Баурджин придвинул поближе лук и поинтересовался, не показалось ли напарнику что-нибудь необычное ночью, во время смены?
— Лошади беспокоились, — озабоченно отозвался юноша. — Всю ночь хрипели. Видно, медведя чуяли.
— Или — волка.
— Или волка.
Нойон поднялся на ноги и предложил прогуляться на соседнюю сопку, посмотреть — что там?
— Да, конечно, посмотрим. — Гамильдэ-Ичен дёрнул тетиву лука и грустно вздохнул: — Жаль, нет хорошей рогатины! Уж с нею-то на медведя куда сподручнее.
— Ничего, — усмехнулся князь. — Знаешь, в случае чего, куда метить?
Юноша махнул рукой:
— Знаю — в голову!
— В голову — это если б у тебя лук был убойный, а не такой, как у нас, — покачал головой Баурджин. — Попадёшь медведю в глаз, хорошо, если стрела до мозга достанет. А если — нет? Осатанеет зверь, попрёт буром — не убежишь, не скроешься. Нет уж, друг мой Гамильдэ, если уж стрелять, так в сердце! Только в сердце.
— Понял тебя, нойон.
Спустившись в ложбину с густыми зарослями орешника, беглецы остановились, прислушались. На вершине сопки всё так же кричали вороны, и в криках их не было тревоги. Наоборот, сквозило какое-то сытое довольство. Закачались ветви орешника — с сопки подул лёгкий ветерок, принося запах падали. Так вот оно, в чём дело!
— Осторожней, — прошептал Гамильджэ-Ичен, — медведь может кружить где-то поблизости.
— Может, — Баурджин почесал бородку. — Но если бы был близко — птицы бы уже улетели.
Сумрачные мохнатые ели на вершине сопки образовали густой, почти непролазный лес. Путникам приходилось то и дело нагибаться, проскальзывать меж колючими ветками, перелезать через поваленные стволы. Так и продвигались, до тех пор пока не выбрались на звериную тропу…
Идущий впереди нойон вдруг застыл и, обернувшись к своему спутнику, показал рукой вперёд, на небольшую полянку, с которой как раз и несло тухлятиной.

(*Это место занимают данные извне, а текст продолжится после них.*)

(** [v || w]. *)
Definition or (v w : Value) : Value := if truthy v then v else w.

(** The value of the property [name] among [props], [undefined] when
    there is none. *)
Fixpoint assoc (name : string) (props : list (string * Value)) : Value :=
  match props with
  | [] => Undefined
  | (k, v) :: rest => if String.eqb k name then v else assoc name rest
  end.

(** [v.name]: reading a property of [undefined] or [null] is a
    [TypeError] ([None]); a primitive has none of the properties the
    program reads. *)
Definition prop (v : Value) (name : string) : option Value :=
  match v with
  | Undefined | Null => None
  | Obj props => Some (assoc name props)
  | Bool _ | Num _ | Str _ => Some Undefined
  end.

(** The number a value is coerced to by [v * 1000].  [None] stands for
    [NaN] and for the strings that need numeric parsing. *)
Definition ToNumber (v : Value) : option Q :=
  match v with
  | Undefined => None
  | Null => Some 0
  | Bool b => Some (if b then 1 else 0)
  | Num q => Some q
  | Str s => if String.eqb s "" then Some 0 else None
  | Obj _ => None
  end.

End JS.

(** [a < b] on numbers. *)
Definition Qlt_bool (a b : Q) : bool := negb (Qle_bool b a).

(** ** The error classes *)

(** The message handed to [super]: [error.message] when truthy, else the
    template [`${error.status}: Verification API Error`]. *)
Inductive Message : Type :=
| Given (m : JS.Value)
| FromStatus (status : JS.Value).

Record HttpErrorFields : Type := {
  message : Message;
  status : JS.Value
}.

(** What [fetch] resolves to: [res.status] and the value [res.json()]
    resolves to. *)
Record Response : Type := {
  res_status : Z;
  res_json : JS.Value
}.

Выйдя на свет, друзья внимательно осмотрелись — нет, никакого разлагающего трупа там не было. Но ведь откуда-то же пахло!
Баурджин принюхался, ещё раз осматриваясь, и обнаружил на самом краю полянки, под матерой елью, завал из еловых лап, мха и жердей-сухостоин.
— Ну, вот она, медвежья нычка, — негромко промолвил нойон. — Так и бывает — завалит мишка сохатого или оленя, часть съест, а часть — про запас оставит, да и так — подгнить, с душком-то мясцо куда как мягче, приятнее… Сытый, видать, зверь — вряд ли на наших лошадок польстится. И всё же я б от такого соседства избавился, а Гамильдэ? Э-эй, парень! Ты что там застыл?
Гамильдэ-Ичен не отрывал от завала взгляда. Затем подошёл ближе, присел…
— Да что ты там ищешь? — нетерпеливо буркнул нойон. — Эй, Гамильдэ!
Баурджин не кричал, позвал громким шёпотом, знал — лес шума не любит.
Юноша наконец обернулся на зов и, кивнув на медвежий склад, тихо сказал:
— Ноги!
— Чьи ноги? — не понял князь.
— Не знаю чьи, но — обутые. В оленьих торбасах. Во-он, торчат из-под веток.
Друзья вмиг раскидали завал и застыли, обнаружив полуобглоданный человеческий труп!
Так вот что за добыча на сей раз попала в медвежьи лапы…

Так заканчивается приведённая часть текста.